:: AIM OF THE TASK ::
Filter the entries below, keeping only lines with "rest".

[Saved data entries]
= = = = =

Lemma Contains_Join_last (messages : list string) (sep substr : string) :
  strings.Contains (List.last messages "") substr = true ->
  strings.Contains (strings.Join messages sep) substr = true.
Proof.
  induction messages as [|m [|m' rest] IH]; [done|done|].
  intros Hlast.
  change (strings.Join (m :: m' :: rest) sep)
    with (String.append m (String.append sep (strings.Join (m' :: rest) sep))).
  apply Contains_append_l, Contains_append_l, IH. exact Hlast.
Qed.

Section Users.
Context `{GlobPkg}.

(** A request on which [user.contains] matches a value, that is whose
    latest user message contains it, is one on which [user.any_contains]
    matches the same value. *)
Theorem user_contains_implies_any_contains (ctx : RequestContext) (op op' : SmartOp) :
  Position op = PositionUser -> Operation op = OpUserContains ->
  Position op' = PositionUser -> Operation op' = OpUserAnyContains ->
  Value op' = Value op ->
  evaluateOp ctx op = true ->
  evaluateOp ctx op' = true.
Proof.
  intros Hpos Hop Hpos' Hop' Hvalue.
  unfold evaluateOp, evaluateUserOp. rewrite Hpos, Hop, Hpos', Hop', Hvalue.
  change (strings.Contains (GetLatestUserMessage ctx) (Value op) = true ->
          strings.Contains (CombineMessages (UserMessages ctx)) (Value op) = true).
  unfold GetLatestUserMessage, CombineMessages.
  destruct (UserMessages ctx) as [|m rest] eqn:Hmessages; [done|].
  apply Contains_Join_last.
Qed.

End Users.

Import Reference.

(** An instance: the user message of the example ends in bc. *)
Lemma user_contains_implies_any_contains_witness :
  evaluateOp Examples.twoPiecesContext
    {| Position := PositionUser; Operation := OpUserAnyContains; Value := "bc";
       Meta := Meta Examples.secretOp |} = true.
Proof.
  apply (user_contains_implies_any_contains Examples.twoPiecesContext
           {| Position := PositionUser; Operation := OpUserContains; Value := "bc";
              Meta := Meta Examples.secretOp |});
    reflexivity.
Defined.

(** An instance: the operation regex does not belong to the position model. *)
Lemma rejected_op_never_matches_witness :
  is_Some (ValidateSmartOp (Examples.mkOp PositionModel "regex" "gpt*"))
  /\ evaluateOp (setModel "gpt-4" emptyContext) (Examples.mkOp PositionModel "regex" "gpt*")
     = false.
Proof.
  assert (Hrej : is_Some (ValidateSmartOp (Examples.mkOp PositionModel "regex" "gpt*")))
    by (by eexists).
  split; [exact Hrej|].
  apply (rejected_op_never_matches (Examples.mkOp PositionModel "regex" "gpt*") Hrej).
Defined.

(** An instance: the router of the tests, on a haiku request. *)
Lemma accepted_router_selects_services_witness :
  NewRouter (rules Examples.testRouter) = Ok Examples.testRouter
  /\ EvaluateRequest Examples.testRouter (setModel "claude-3-5-haiku-20241022" emptyContext)
     = ([Examples.svc "haiku-provider" "claude-3-5-haiku-20241022"], true)
  /\ [Examples.svc "haiku-provider" "claude-3-5-haiku-20241022"] <> []
  /\ Forall (fun svc => loadbalance.Provider svc <> ""%string
                        /\ loadbalance.Model svc <> ""%string)
       [Examples.svc "haiku-provider" "claude-3-5-haiku-20241022"].
Proof.
  assert (Hnew : NewRouter (rules Examples.testRouter) = Ok Examples.testRouter)
    by reflexivity.
  assert (Heval : EvaluateRequest Examples.testRouter
                    (setModel "claude-3-5-haiku-20241022" emptyContext)
                  = ([Examples.svc "haiku-provider" "claude-3-5-haiku-20241022"], true))
    by reflexivity.
  split; [exact Hnew|]. split; [exact Heval|].
  exact (accepted_router_selects_services (rules Examples.testRouter) Examples.testRouter
           (setModel "claude-3-5-haiku-20241022" emptyContext)
           [Examples.svc "haiku-provider" "claude-3-5-haiku-20241022"] Hnew Heval).
Defined.

(** An instance: the second rule of the list has no description. *)
Lemma NewRouter_reports_first_invalid_rule_witness :
  NewRouter [Examples.haikuRule; Examples.namelessRule; Examples.namelessRule]
  = Err "rule[1]: description cannot be empty"
  /\ exists (i : nat) (rule : SmartRouting) (err : string),
       [Examples.haikuRule; Examples.namelessRule; Examples.namelessRule] !! i = Some rule
       /\ ValidateSmartRouting rule = Some err
       /\ (forall (j : nat) (rule' : SmartRouting),
             (j < i)%nat ->
             [Examples.haikuRule; Examples.namelessRule; Examples.namelessRule] !! j
             = Some rule' ->
             ValidateSmartRouting rule' = None)
       /\ "rule[1]: description cannot be empty"%string
          = String.append "rule["
              (String.append (pretty (Z.of_nat i)) (String.append "]: " err)).
Proof.
  assert (Hnew : NewRouter [Examples.haikuRule; Examples.namelessRule; Examples.namelessRule]
                 = Err "rule[1]: description cannot be empty") by reflexivity.
  split; [exact Hnew|].
  exact (NewRouter_reports_first_invalid_rule
           [Examples.haikuRule; Examples.namelessRule; Examples.namelessRule]
           "rule[1]: description cannot be empty" Hnew).
Defined.

(** An instance: a request whose system message is the empty string. *)
Lemma extracted_messages_are_not_empty_witness :
  ExtractContextFromOpenAIRequest Examples.openaiWithThinking
  = Ok Examples.openaiWithThinkingContext
  /\ SystemMessages Examples.openaiWithThinkingContext = []
  /\ Forall (fun m => m <> ""%string) (SystemMessages Examples.openaiWithThinkingContext)
  /\ Forall (fun m => m <> ""%string) (UserMessages Examples.openaiWithThinkingContext).
Proof.
  assert (Hctx : ExtractContextFromOpenAIRequest Examples.openaiWithThinking
                 = Ok Examples.openaiWithThinkingContext) by reflexivity.
  split; [exact Hctx|]. split; [reflexivity|].
  exact (extracted_messages_are_not_empty Examples.openaiWithThinking
           Examples.openaiWithThinkingContext (or_introl Hctx)).
Defined.

(** An instance: the image is in the first user turn, the latest user
    turn is plain text, and the content type of the context is image. *)
Lemma LatestContentType_of_any_user_message_witness :
  ExtractContextFromOpenAIRequest Examples.imageThenText = Ok Examples.imageThenTextContext
  /\ UserMessages Examples.imageThenTextContext = ["[image]"; "Thanks"]%string
  /\ LatestContentType Examples.imageThenTextContext = "image"%string
  /\ exists v : fastjson.Value,
       fastjson.ParseBytes Examples.imageThenText = Ok v
       /\ LatestContentType Examples.imageThenTextContext
          = if existsb userImage (fastjson.GetArray v "messages")
            then "image"%string else ""%string.
Proof.
  assert (Hctx : ExtractContextFromOpenAIRequest Examples.imageThenText
                 = Ok Examples.imageThenTextContext) by reflexivity.
  split; [exact Hctx|]. split; [reflexivity|]. split; [reflexivity|].
  exact (LatestContentType_of_any_user_message Examples.imageThenText
           Examples.imageThenTextContext (or_introl Hctx)).
Defined.

(** An instance: the request carries a thinking member, as an Anthropic
    request would; read as an OpenAI request it has thinking disabled. *)
Lemma thinking_enabled_never_matches_openai_witness :
  ExtractContextFromOpenAIRequest Examples.openaiWithThinking
  = Ok Examples.openaiWithThinkingContext
  /\ ThinkingEnabled Examples.openaiWithThinkingContext = false
  /\ evaluateOp Examples.openaiWithThinkingContext
       (Examples.mkOp PositionThinking OpThinkingEnabled "true") = false.
Proof.
  assert (Hctx : ExtractContextFromOpenAIRequest Examples.openaiWithThinking
                 = Ok Examples.openaiWithThinkingContext) by reflexivity.
  split; [exact Hctx|].
  exact (thinking_enabled_never_matches_openai Examples.openaiWithThinking
           Examples.openaiWithThinkingContext
           (Examples.mkOp PositionThinking OpThinkingEnabled "true") Hctx eq_refl eq_refl).
Defined.

End RouterBehaviour.

(** * Further properties of the adaptor *)

Module AdaptorRoundTrips.

Import adaptor.

(** ** An Anthropic request, to OpenAI and back *)

Lemma append_empty_r (s : string) : String.append s "" = s.
Proof.
  induction s as [|c s IH]; [done|].
  change (String c (String.append s "") = String c s). by rewrite IH.
Qed.

(** The role [GetRole] reports for a message is the empty string. *)
Definition unnamedRole (msg : openai.ChatCompletionMessageParamUnion) : Prop :=
  openai.GetRole msg = Some EmptyString.

Lemma openaiMessageOf_unnamedRole (msg : anthropic.MessageParam) :
  Forall unnamedRole (openaiMessageOf msg).
Proof.
  unfold openaiMessageOf.
  destruct (String.eqb (anthropic.Role msg) "user").
  { by apply Forall_singleton. }
  destruct (String.eqb (anthropic.Role msg) "assistant").
  { by apply Forall_singleton. }
  apply Forall_nil_2.
Qed.

Lemma ConvertAnthropicToOpenAI_unnamedRole (req : anthropic.MessageNewParams) :
  Forall unnamedRole (openai.Messages (ConvertAnthropicToOpenAI req)).
Proof.
  assert (Hturns : Forall unnamedRole (flat_map openaiMessageOf (anthropic.Messages req))).
  { induction (anthropic.Messages req) as [|msg msgs IH]; [apply Forall_nil_2|].
    cbn [flat_map]. apply Forall_app. split; [apply openaiMessageOf_unnamedRole | exact IH]. }
  unfold ConvertAnthropicToOpenAI. cbn [openai.Messages].
  destruct (0 <? List.length (anthropic.System req))%nat; [|exact Hturns].
  by apply Forall_cons.
Qed.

= = = = =

:: RESPONSE TO THIS EXERCISE ::
  induction messages as [|m [|m' rest] IH]; [done|done|].
  change (strings.Join (m :: m' :: rest) sep)
    with (String.append m (String.append sep (strings.Join (m' :: rest) sep))).
  destruct (UserMessages ctx) as [|m rest] eqn:Hmessages; [done|].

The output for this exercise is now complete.